A BYD está a intensificar contactos para uma possível entrada na Fórmula 1, depois de uma reunião entre Stella Li, vice-presidente executiva da fabricante chinesa, e Christian Horner, antigo diretor da Red Bull Racing. As conversas, reveladas pelo ‘Financial Times’, decorreram em Cannes e marcam mais um passo da marca na tentativa de reforçar a sua projeção global.
As negociações ainda estão numa fase inicial e não há garantia de que a BYD avance para a Fórmula 1. Segundo duas pessoas com conhecimento do processo, a empresa pretende agora realizar novas reuniões com responsáveis de topo ligados à F1 e à FIA, o organismo que tutela o desporto automóvel.
Ainda não é claro qual seria o caminho escolhido pela fabricante chinesa. A BYD poderia desenvolver uma unidade motriz própria, tornar-se cliente de um fornecedor de motores, comprar uma equipa já existente ou tentar entrar como uma 12ª equipa na grelha. Todas as opções implicariam investimento elevado, negociações complexas e aprovação regulatória.
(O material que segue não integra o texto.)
(** * Code-to-Diagram: the design-editor intent ([app.tsx])

    A shallow embedding of the [App] component of
    [src/intents/design_editor/app.tsx]: the render dispatcher
    [renderDiagram], the live-preview effect, the asset packaging done by
    [handleAddToDesign] and the host calls it makes, together with the
    JavaScript built-ins those functions rely on ([trim], [trimEnd],
    [split], [join], [parseFloat], the Number-to-String conversion) and a
    small DOM.

    Conventions of the model.
    - A JavaScript string is the sequence of its code units; this
      development covers the strings whose code units are below 256, one
      [ascii] per code unit.
    - A JavaScript number is an IEEE 754 binary64 value, here a primitive
      [float]; all NaNs are one value.
      [parseFloat] rounds the decimal literal it reads to the nearest
      value, ties to even, whatever the number of digits.
    - The three diagram libraries, the browser's HTML fragment parser and
      XML serializer, and the host (upload, addElement) are external: the
      libraries are a record of functions ([Libs]), assumed to answer the
      same input the same way; the host's answers arrive as events.
    - An event handler, the render that follows it and the effects of that
      render are one step: React flushes them before the next event is
      handled.  The localized messages are their default texts. *)

From Stdlib Require Import ZArith Floats List String Ascii Bool Lia DecimalString.
Import ListNotations.
Open Scope string_scope.

(* ================================================================== *)
(** ** JavaScript built-ins *)

Module JS.

(** [WhiteSpace] and [LineTerminator] code units below 256: TAB, LF, VT,
    FF, CR, SP and NBSP.  This is the set stripped by [trim] and matched
    by [\s]. *)
Definition isWhiteSpace (c : ascii) : bool :=
  match N_of_ascii c with
  | 9 | 10 | 11 | 12 | 13 | 32 | 160 => true
  | _ => false
  end%N.

Definition LF : ascii := ascii_of_nat 10.

(** The one-character string holding a line feed. *)
Definition newline : string := String LF EmptyString.

(** [String.prototype.trimStart] *)
Fixpoint trimStart (s : string) : string :=
  match s with
  | String c r => if isWhiteSpace c then trimStart r else s
  | EmptyString => EmptyString
  end.

(** [String.prototype.trimEnd] *)
Fixpoint trimEnd (s : string) : string :=
  match s with
  | String c r =>
      match trimEnd r with
      | EmptyString => if isWhiteSpace c then EmptyString else String c EmptyString
      | r' => String c r'
      end
  | EmptyString => EmptyString
  end.

(** [String.prototype.trim] *)
Definition trim (s : string) : string := trimEnd (trimStart s).

(** Truthiness of a string: [!s] is true exactly for the empty string. *)
Definition isEmpty (s : string) : bool :=
  match s with
  | EmptyString => true
  | String _ _ => false
  end.

(** [s.split(sep)] for a one-character separator: never the empty list. *)
Fixpoint split (sep : ascii) (s : string) : list string :=
  match s with
  | EmptyString => [EmptyString]
  | String c r =>
      if Ascii.eqb c sep then EmptyString :: split sep r
      else match split sep r with
           | f :: fs => String c f :: fs
           | [] => [String c EmptyString]
           end
  end.

(** [l.join(sep)] *)
Definition join (sep : string) (l : list string) : string := String.concat sep l.

(** [s.split(/[...]+/)] for a character class [isSep]: the fields between
    maximal runs of separator characters.  [inRun] tells that the previous
    character was a separator. *)
Fixpoint splitRuns (isSep : ascii -> bool) (inRun : bool) (s : string) : list string :=
  match s with
  | EmptyString => [EmptyString]
  | String c r =>
      if isSep c then
        if inRun then splitRuns isSep true r
        else EmptyString :: splitRuns isSep true r
      else match splitRuns isSep false r with
           | f :: fs => String c f :: fs
           | [] => [String c EmptyString]
           end
  end.

(** The class [[\s,]]. *)
Definition isSpaceOrComma (c : ascii) : bool :=
  isWhiteSpace c || Ascii.eqb c ","%char.

(** [a || d] for [a : string | null]: null and the empty string are falsy. *)
Definition orElse (a : option string) (d : string) : string :=
  match a with
  | Some (String _ _ as v) => v
  | _ => d
  end.

(** [a ?? d] *)
Definition nullish {A : Type} (a : option A) (d : A) : A :=
  match a with
  | Some v => v
  | None => d
  end.

(** *** Numbers *)

Definition digitOf (c : ascii) : option Z :=
  let n := Z.of_N (N_of_ascii c) in
  if ((48 <=? n) && (n <=? 57))%Z then Some (n - 48)%Z else None.

(** [DecimalDigits]: the longest run of digits at the head of [s], added
    to the digits already read ([acc]); returns the value, the number of
    digits read here, and the rest of the input. *)
Fixpoint readDigits (s : string) (acc count : Z) : Z * Z * string :=
  match s with
  | String c r =>
      match digitOf c with
      | Some d => readDigits r (10 * acc + d)%Z (count + 1)%Z
      | None => (acc, count, s)
      end
  | EmptyString => (acc, count, s)
  end.

(** [ExponentPart], when [s] starts with one; 0 otherwise. *)
Definition readExponent (s : string) : Z :=
  match s with
  | String ("e" | "E")%char r =>
      let '(neg, r') :=
        match r with
        | String "+"%char r1 => (false, r1)
        | String "-"%char r1 => (true, r1)
        | _ => (false, r)
        end in
      let '(v, n, _) := readDigits r' 0 0 in
      if (n =? 0)%Z then 0%Z else if neg then (- v)%Z else v
  | _ => 0%Z
  end.

(** The Number value of the real [(-1)^neg * m * 10^e10], rounded to
    nearest, ties to even. *)
Definition decimalToNumber (neg : bool) (m e10 : Z) : float :=
  match m with
  | Zpos p =>
      if (0 <=? e10)%Z
      then SF2Prim (binary_normalize prec emax
                      ((if neg then Zneg p else Zpos p) * 10 ^ e10) 0 neg)
      else SF2Prim (SFdiv prec emax (S754_finite neg p 0)
                      (S754_finite false (Z.to_pos (10 ^ (- e10))) 0))
  | _ => SF2Prim (S754_zero neg)
  end.

(** [StrUnsignedDecimalLiteral]: the value of the longest prefix of [s]
    that is one, NaN when there is none. *)
Definition readUnsigned (neg : bool) (s : string) : float :=
  if String.prefix "Infinity" s then (if neg then neg_infinity else infinity)
  else
    let '(i, ni, r1) := readDigits s 0 0 in
    let '(m, nf, r2) :=
      match r1 with
      | String "."%char r => readDigits r i 0
      | _ => (i, 0%Z, r1)
      end in
    if (ni + nf =? 0)%Z then nan
    else decimalToNumber neg m (readExponent r2 - nf).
Se o projeto avançar, seria um marco para a indústria automóvel chinesa. A BYD é o maior fabricante mundial de veículos elétricos e tem vindo a expandir-se rapidamente fora da China, sobretudo na Europa, onde investe em fábricas, redes de concessionários e notoriedade de marca.
A entrada na Fórmula 1 permitiria à BYD mostrar tecnologia, acelerar o reconhecimento internacional e posicionar-se ao lado de alguns dos maiores nomes da indústria automóvel. A marca já tem procurado ganhar visibilidade global através do desporto, com acordos de patrocínio no futebol, incluindo o Manchester City e o Inter Milão.
A própria Stella Li admitiu recentemente, em declarações a jornalistas em Pequim, que a empresa estava a discutir internamente oportunidades no desporto motorizado, incluindo a Fórmula 1, para demonstrar a sua tecnologia. A BYD, a F1, a FIA e Christian Horner recusaram comentar o tema ao ‘Financial Times’.
O interesse da BYD surge num momento em que a Fórmula 1 procura consolidar a sua expansão global. A China é um mercado estratégico para o campeonato, que regressou a Xangai em 2024 após cinco anos de ausência devido à pandemia. O Grande Prémio da China foi prolongado até 2030 e a F1 estima ter mais de 150 milhões de fãs no país.
Este ano, o fim de semana de corrida em Xangai atraiu 230 mil espectadores, mais 10 mil do que em 2025, reforçando o potencial comercial do mercado chinês para a modalidade.
Ainda assim, entrar na Fórmula 1 está longe de ser simples. A grelha já conta com 11 equipas desde a chegada da Cadillac, apoiada pela General Motors e pela TWG Motorsports, de Mark Walter. Embora haja espaço para uma 12ª equipa, qualquer novo participante teria de pagar uma taxa de várias centenas de milhões de dólares para compensar as equipas existentes.
O exemplo da Cadillac mostra a dificuldade do desafio. Apesar do apoio da General Motors e da contratação de nomes experientes da Fórmula 1, como Graeme Lowdon e Pat Symonds, a nova equipa ocupa o 10º lugar no campeonato de construtores após quatro corridas.
É neste contexto que a aproximação da BYD a Christian Horner ganha relevância. O antigo responsável da Red Bull conhece o funcionamento interno da Fórmula 1 ao mais alto nível e está a explorar formas de regressar ao desporto motorizado depois da saída da equipa no ano passado.
Horner está entre os interessados numa participação de 24% na Alpine, equipa detida pela empresa de investimento americana Otro Capital. Está também a colaborar com a Oakley Capital como consultor em investimentos ligados ao desporto premium.
Para a Fórmula 1, uma eventual entrada da BYD seria também uma oportunidade estratégica. A chegada de uma grande fabricante chinesa de elétricos reforçaria a presença do campeonato num mercado essencial e mostraria a capacidade da F1 para atrair novos protagonistas industriais numa fase de transição tecnológica do setor automóvel.
Para a BYD, porém, o desafio seria duplo: transformar notoriedade global em prestígio desportivo e provar que uma marca associada à eletrificação pode encontrar espaço num campeonato que continua profundamente ligado à performance, aos motores híbridos de alta complexidade e à tradição das grandes marcas europeias.